Segment Start: Working data
(* ===== verification/JsonFuel.v ===== *)
(** * The JSON parser terminates

    [encoding/json] scans its input to the end; the parser of [JsonDecode] recurses on
    a bound instead. Every call consumes input ([parse_consumes]), so the bound
    [json_fuel] is never what stops it. *)

From S2P Require Import Prelude GoStrings GoStrconv Events JsonDecode JsonText.

Local Abbreviation len := String.length.

(** ** Consumption *)

Lemma skip_space_length s : (len (skip_space s) <= len s)%nat.
Proof. induction s as [|c s IH]; cbn; [lia|]. destruct (is_space c); cbn; lia. Qed.

Lemma next_byte_length s c r : next_byte s = Some (c, r) -> (len r < len s)%nat.
Proof.
  unfold next_byte. pose proof (skip_space_length s). destruct (skip_space s); [done|].
  intros [= <- <-]. cbn in *. lia.
Qed.

Lemma str_drop_length n s : (len (str_drop n s) <= len s)%nat.
Proof. revert s. induction n as [|n IH]; intros [|c s]; cbn; try lia. specialize (IH s). lia. Qed.

Lemma prepend_Some p x t r : prepend p x = Some (t, r) -> exists t', x = Some (t', r).
Proof. destruct x as [[t' r']|]; [|done]. intros [= <- <-]. by exists t'. Qed.

Lemma unquote_length s skip copy t r : unquote skip copy s = Some (t, r) -> (len r < len s)%nat.
Proof.
  enough (H : forall k s, (len s <= k)%nat -> forall skip copy t r,
    unquote skip copy s = Some (t, r) -> (len r < len s)%nat) by eauto.
  clear. induction k as [|k IH]; intros [|c s] Hk skip copy t r H; try done; cbn [len] in *; [lia|].
  assert (Hs : forall sk cp t r, unquote sk cp s = Some (t, r) -> (len r < S (len s))%nat)
    by (intros sk cp t' r' E; specialize (IH s ltac:(lia) _ _ _ _ E); lia).
  cbn [unquote] in H. destruct skip as [|sk]; [|by eapply Hs].
  destruct copy as [|cp]; [|apply prepend_Some in H as [t' H]; by eapply Hs].
  destruct (code c =? 34); [injection H as <- <-; lia|]. destruct (code c <? 32); [done|].
  destruct (code c =? 92).
  - destruct s as [|e s1]; [done|].
    assert (Hs1 : forall sk cp t r, unquote sk cp s1 = Some (t, r) -> (len r < S (len (String e s1)))%nat)
      by (intros sk cp t' r' E; cbn in *; specialize (IH s1 ltac:(lia) _ _ _ _ E); lia).
    destruct (code e =? 117).
    + destruct (get_hex4 s1); [|done]. destruct (escape_rune _ _) as [text more].
      apply prepend_Some in H as [t' H]. by eapply Hs1.
    + destruct (simple_escape e); [|done]. apply prepend_Some in H as [t' H]. by eapply Hs1.
  - destruct (code c <? 128); [apply prepend_Some in H as [t' H]; by eapply Hs|].
    destruct (rune_size _); apply prepend_Some in H as [t' H]; by eapply Hs.
Qed.

Lemma span_digits_length s : (len (snd (span_digits s)) <= len s)%nat.
Proof.
  induction s as [|c s IH]; cbn; [lia|]. destruct (is_digit c); [|cbn; lia].
  destruct (span_digits s) as [a b]. cbn in *. lia.
Qed.

Lemma number_int_length s a r : number_int s = Some (a, r) -> (len r < len s)%nat.
Proof.
  unfold number_int. destruct s as [|c s]; [done|].
  destruct (code c =? 48); [intros [= <- <-]; cbn; lia|]. destruct (is_digit c); [|done].
  pose proof (span_digits_length s). destruct (span_digits s). intros [= <- <-]. cbn in *. lia.
Qed.

Lemma number_frac_length s a r : number_frac s = Some (a, r) -> (len r <= len s)%nat.
Proof.
  unfold number_frac. destruct s as [|c s]; [intros [= <- <-]; done|].
  destruct (code c =? 46); [|intros [= <- <-]; cbn; lia].
  pose proof (span_digits_length s). destruct (span_digits s) as [d b].
  destruct (d ==s ""); [done|]. intros [= <- <-]. cbn in *. lia.
Qed.

Lemma number_exp_length s a r : number_exp s = Some (a, r) -> (len r <= len s)%nat.
Proof.
  unfold number_exp. destruct s as [|c s]; [intros [= <- <-]; done|].
  destruct (_ || _)%bool; [|intros [= <- <-]; cbn; lia].
  set (q := match s with String d r' => _ | EmptyString => _ end).
  assert (Hq : (len (snd q) <= len s)%nat).
  { unfold q. destruct s as [|d s']; [done|]. destruct (_ || _)%bool; cbn; lia. }
  destruct q as [sign r1]. pose proof (span_digits_length r1).
  destruct (span_digits r1) as [d b]. destruct (d ==s ""); [done|].
  intros [= <- <-]. cbn in *. lia.
Qed.

Lemma parse_number_length s a r : parse_number s = Some (a, r) -> (len r < len s)%nat.
Proof.
  unfold parse_number. set (q := match s with String d r' => _ | EmptyString => _ end).
  assert (Hq : (len (snd q) <= len s)%nat).
  { unfold q. destruct s as [|d s']; [done|]. destruct (_ =? _); cbn; lia. }
  destruct q as [sign r1]. cbn in Hq.
  destruct (number_int r1) as [[i r2]|] eqn:E1; [|done]. apply number_int_length in E1.
  destruct (number_frac r2) as [[f r3]|] eqn:E2; [|done]. apply number_frac_length in E2.
  destruct (number_exp r3) as [[e r4]|] eqn:E3; [|done]. apply number_exp_length in E3.
  intros [= <- <-]. lia.
Qed.

Lemma prefix_length p s : String.prefix p s = true -> (len p <= len s)%nat.
Proof.
  revert s. induction p as [|a p IH]; intros [|b s] H; cbn in *; try lia; try done.
  destruct (ascii_dec a b); [|done]. apply IH in H. lia.
Qed.

Lemma str_drop_exact n s : (n <= len s)%nat -> len (str_drop n s) = (len s - n)%nat.
Proof. revert s. induction n as [|n IH]; intros [|c s] H; cbn in *; try lia. apply IH. lia. Qed.

Lemma expect_length literal s v x r : literal <> "" ->
  expect literal (skip_space s) v = Some (x, r) -> (len r < len s)%nat.
Proof.
  unfold expect, HasPrefix. intros Hne. pose proof (skip_space_length s).
  destruct (String.prefix _ _) eqn:E; [|done]. apply prefix_length in E.
  intros [= <- <-]. rewrite str_drop_exact by done. destruct literal; [done|]. cbn in *. lia.
Qed.

Ltac consumed :=
  repeat match goal with
  | H : next_byte _ = Some _ |- _ => apply next_byte_length in H
  | H : unquote 0 0 _ = Some _ |- _ => apply unquote_length in H
  end.

(** The parser with its literals compared instead of matched. *)
Definition on_byte {A} (k : Z) (x : option (Z * string)) (f : string -> A) (g : A) : A :=
  match x with Some (c, r) => if c =? k then f r else g | None => g end.

Lemma parse_value_eq n d s : parse_value (S n) d s =
  match next_byte s with
  | None => None
  | Some (c, r) =>
      if c =? 34 then
        match unquote 0 0 r with Some (t, r) => Some (VString t, r) | None => None end
      else if c =? 123 then
        if maxNestingDepth <=? d then None
        else on_byte 125 (next_byte r) (fun r => Some (VObject [], r)) (parse_members n (d + 1) r [])
      else if c =? 91 then
        if maxNestingDepth <=? d then None
        else on_byte 93 (next_byte r) (fun r => Some (VArray [], r)) (parse_elements n (d + 1) r [])
      else if c =? 116 then expect "true" (skip_space s) (VBool true)
      else if c =? 102 then expect "false" (skip_space s) (VBool false)
      else if c =? 110 then expect "null" (skip_space s) VNull
      else match parse_number (skip_space s) with
      | Some (l, r) => Some (VNumber l, r)
      | None => None
      end
  end.
Proof.
  cbn [parse_value]. destruct (next_byte s) as [[c r]|]; [|done]. unfold on_byte.
  destruct (c =? 34); [done|]. destruct (c =? 123).
  - destruct (maxNestingDepth <=? d); [done|]. destruct (next_byte r) as [[c2 r2]|]; [|done].
    destruct (Z.eqb_spec c2 125) as [->|Hne]; [done|]. cases_goal; congruence.
  - destruct (c =? 91); [|done].
    destruct (maxNestingDepth <=? d); [done|]. destruct (next_byte r) as [[c2 r2]|]; [|done].
    destruct (Z.eqb_spec c2 93) as [->|Hne]; [done|]. cases_goal; congruence.
Qed.

Lemma parse_members_eq n d s acc : parse_members (S n) d s acc =
  on_byte 34 (next_byte s) (fun r =>
    match unquote 0 0 r with
    | None => None
    | Some (key, r) =>
        on_byte 58 (next_byte r) (fun r =>
          match parse_value n d r with
          | None => None
          | Some (v, r) =>
              let close r0 := on_byte 125 (next_byte r0)
                (fun r => Some (VObject (acc ++ [(key, v)]), r)) None in
              on_byte 44 (next_byte r) (fun r => parse_members n d r (acc ++ [(key, v)])) (close r)
          end) None
    end) None.
Proof.
  cbn [parse_members]. unfold on_byte.
  destruct (next_byte s) as [[c r]|]; [|done].
  destruct (Z.eqb_spec c 34) as [->|Hne]; [|cases_goal; congruence].
  destruct (unquote 0 0 r) as [[key r1]|]; [|done].
  destruct (next_byte r1) as [[c1 r2]|]; [|done].
  destruct (Z.eqb_spec c1 58) as [->|Hne]; [|cases_goal; congruence].
  destruct (parse_value n d r2) as [[v r3]|]; [|done].
  destruct (next_byte r3) as [[c3 r4]|]; [|done].
  destruct (Z.eqb_spec c3 44) as [->|Hne]; [done|].
  destruct (Z.eqb_spec c3 125) as [->|Hne2]; [done|]. cases_goal; congruence.
Qed.

Lemma parse_elements_eq n d s acc : parse_elements (S n) d s acc =
  match parse_value n d s with
  | None => None
  | Some (v, r) =>
      on_byte 44 (next_byte r) (fun r => parse_elements n d r (acc ++ [v]))
        (on_byte 93 (next_byte r) (fun r => Some (VArray (acc ++ [v]), r)) None)
  end.
Proof.
  cbn [parse_elements]. unfold on_byte.
  destruct (parse_value n d s) as [[v r]|]; [|done].
  destruct (next_byte r) as [[c r1]|]; [|done].
  destruct (Z.eqb_spec c 44) as [->|Hne]; [done|].
  destruct (Z.eqb_spec c 93) as [->|Hne2]; [done|]. cases_goal; congruence.
Qed.

Lemma on_byte_inv {A} k x (f : string -> option A) g y : on_byte k x f g = Some y ->
  (exists r, x = Some (k, r) /\ f r = Some y) \/ g = Some y.
Proof.
  unfold on_byte. destruct x as [[c r]|]; [|auto].
  destruct (Z.eqb_spec c k) as [->|_]; [|auto]. left. by exists r.
Qed.

(** ** What is left is shorter *)

Lemma parse_consumes n :
  (forall d s v r, parse_value n d s = Some (v, r) -> (len r < len s)%nat) /\
  (forall d s acc v r, parse_members n d s acc = Some (v, r) -> (len r < len s)%nat) /\
  (forall d s acc v r, parse_elements n d s acc = Some (v, r) -> (len r < len s)%nat).
Proof.
  induction n as [|n (IHv & IHm & IHe)]; [split_and!; done|]. split_and!.
  - intros d s v r. rewrite parse_value_eq.
    destruct (next_byte s) as [[c r1]|] eqn:E1; [|done]. apply next_byte_length in E1.
    destruct (c =? 34); [|destruct (c =? 123); [|destruct (c =? 91)]].
    + destruct (unquote 0 0 r1) as [[t r2]|] eqn:E2; [|done]. apply unquote_length in E2.
      intros [= <- <-]. lia.
    + destruct (maxNestingDepth <=? d); [done|].
      intros [(r2 & E2%next_byte_length & [= <- <-])|H%IHm]%on_byte_inv; lia.
    + destruct (maxNestingDepth <=? d); [done|].
      intros [(r2 & E2%next_byte_length & [= <- <-])|H%IHe]%on_byte_inv; lia.
    + intros H. destruct (c =? 116); [by eapply expect_length in H|].
      destruct (c =? 102); [by eapply expect_length in H|].
      destruct (c =? 110); [by eapply expect_length in H|].
      destruct (parse_number _) as [[l r2]|] eqn:E2; [|done]. apply parse_number_length in E2.
      injection H as <- <-. pose proof (skip_space_length s). lia.
  - intros d s acc v r. rewrite parse_members_eq.
    intros [(r1 & E1%next_byte_length & H)|?]%on_byte_inv; [|done].
    destruct (unquote 0 0 r1) as [[key r2]|] eqn:E2; [|done]. apply unquote_length in E2.
    apply on_byte_inv in H as [(r3 & E3%next_byte_length & H)|?]; [|done].
    destruct (parse_value n d r3) as [[x r4]|] eqn:E4; [|done]. apply IHv in E4. cbv zeta in H.
    apply on_byte_inv in H as [(r5 & E5%next_byte_length & H%IHm)|H]; [lia|].
    apply on_byte_inv in H as [(r5 & E5%next_byte_length & [= <- <-])|?]; [lia|done].
  - intros d s acc v r. rewrite parse_elements_eq.
    destruct (parse_value n d s) as [[x r4]|] eqn:E4; [|done]. apply IHv in E4. intros H.
    apply on_byte_inv in H as [(r5 & E5%next_byte_length & H%IHe)|H]; [lia|].
    apply on_byte_inv in H as [(r5 & E5%next_byte_length & [= <- <-])|?]; [lia|done].
Qed.

(** ** The bound is enough *)

Lemma on_byte_ext {A} k x (f f' : string -> A) g g' :
  (forall r, x = Some (k, r) -> f r = f' r) -> g = g' -> on_byte k x f g = on_byte k x f' g'.
Proof.
  unfold on_byte. intros Hf ->. destruct x as [[c r]|]; [|done].
  destruct (Z.eqb_spec c k) as [->|_]; auto.
Qed.

Lemma parse_stable l :
  (forall s, (len s <= l)%nat -> forall n m d, (2 * len s < n)%nat -> (2 * len s < m)%nat ->
     parse_value n d s = parse_value m d s) /\
  (forall s, (len s <= l)%nat -> forall n m d acc, (2 * len s + 1 < n)%nat -> (2 * len s + 1 < m)%nat ->
     parse_members n d s acc = parse_members m d s acc) /\
  (forall s, (len s <= l)%nat -> forall n m d acc, (2 * len s + 1 < n)%nat -> (2 * len s + 1 < m)%nat ->
     parse_elements n d s acc = parse_elements m d s acc).
Proof.
  induction l as [l IH] using lt_wf_ind.
  assert (IHv : forall s, (len s < l)%nat -> forall n m d, (2 * len s < n)%nat -> (2 * len s < m)%nat ->
    parse_value n d s = parse_value m d s)
    by (intros s Hs; exact (proj1 (IH (len s) Hs) s (le_n _))).
  assert (IHm : forall s, (len s < l)%nat -> forall n m d acc, (2 * len s + 1 < n)%nat ->
    (2 * len s + 1 < m)%nat -> parse_members n d s acc = parse_members m d s acc)
    by (intros s Hs; exact (proj1 (proj2 (IH (len s) Hs)) s (le_n _))).
  assert (IHe : forall s, (len s < l)%nat -> forall n m d acc, (2 * len s + 1 < n)%nat ->
    (2 * len s + 1 < m)%nat -> parse_elements n d s acc = parse_elements m d s acc)
    by (intros s Hs; exact (proj2 (proj2 (IH (len s) Hs)) s (le_n _))).
  clear IH.
  assert (Hv : forall s, (len s <= l)%nat -> forall n m d, (2 * len s < n)%nat -> (2 * len s < m)%nat ->
    parse_value n d s = parse_value m d s).
  { intros s Hl [|n] [|m] d Hn Hm; try lia. rewrite !parse_value_eq.
    destruct (next_byte s) as [[c r1]|] eqn:E1; [|done]. apply next_byte_length in E1.
    destruct (c =? 34); [done|]. destruct (c =? 123); [|destruct (c =? 91); [|done]].
    - destruct (maxNestingDepth <=? d); [done|]. apply on_byte_ext; [done|]. apply IHm; lia.
    - destruct (maxNestingDepth <=? d); [done|]. apply on_byte_ext; [done|]. apply IHe; lia. }
  split_and!; [exact Hv| |].
  - intros s Hl [|n] [|m] d acc Hn Hm; try lia. rewrite !parse_members_eq.
    apply on_byte_ext; [|done]. intros r1 E1%next_byte_length.
    destruct (unquote 0 0 r1) as [[key r2]|] eqn:E2; [|done]. apply unquote_length in E2.
    apply on_byte_ext; [|done]. intros r3 E3%next_byte_length. rewrite (Hv r3) with (m := m) by lia.
    destruct (parse_value m d r3) as [[x r4]|] eqn:E4; [|done].
    apply (proj1 (parse_consumes m)) in E4.
    apply on_byte_ext; [|done]. intros r5 E5%next_byte_length. apply IHm; lia.
  - intros s Hl [|n] [|m] d acc Hn Hm; try lia. rewrite !parse_elements_eq.
    rewrite (Hv s) with (m := m) by lia.
    destruct (parse_value m d s) as [[x r4]|] eqn:E4; [|done].
    apply (proj1 (parse_consumes m)) in E4.
    apply on_byte_ext; [|done]. intros r5 E5%next_byte_length. apply IHe; lia.
Qed.

(** With any bound above [json_fuel] the parser gives the result it gives with
    [json_fuel]. *)
Lemma json_fuel_enough s depth n :
  (json_fuel s <= n)%nat -> parse_value n depth s = parse_value (json_fuel s) depth s.
Proof. intros Hn. apply (proj1 (parse_stable (len s)) s); unfold json_fuel in *; lia. Qed.

(** What [json.Unmarshal] reads, for any large enough bound. *)
Lemma unmarshal_iff body v n : (json_fuel (string_of_bytes body) <= n)%nat ->
  unmarshal_value body = Some v <->
  exists rest, parse_value n 0 (string_of_bytes body) = Some (v, rest) /\ skip_space rest = "".
Proof.
  intros Hn. unfold unmarshal_value. rewrite (json_fuel_enough _ _ _ Hn).
  destruct (parse_value _ 0 _) as [[v' rest]|]; [|naive_solver].
  destruct (skip_space rest ==s "") eqn:E; b2p; naive_solver.
Qed.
Segment End: Working data
• [What this task involves] Could you state the number of lines above in which the word "copy" appears? Give that number by itself.

• [Answer for this exercise] 5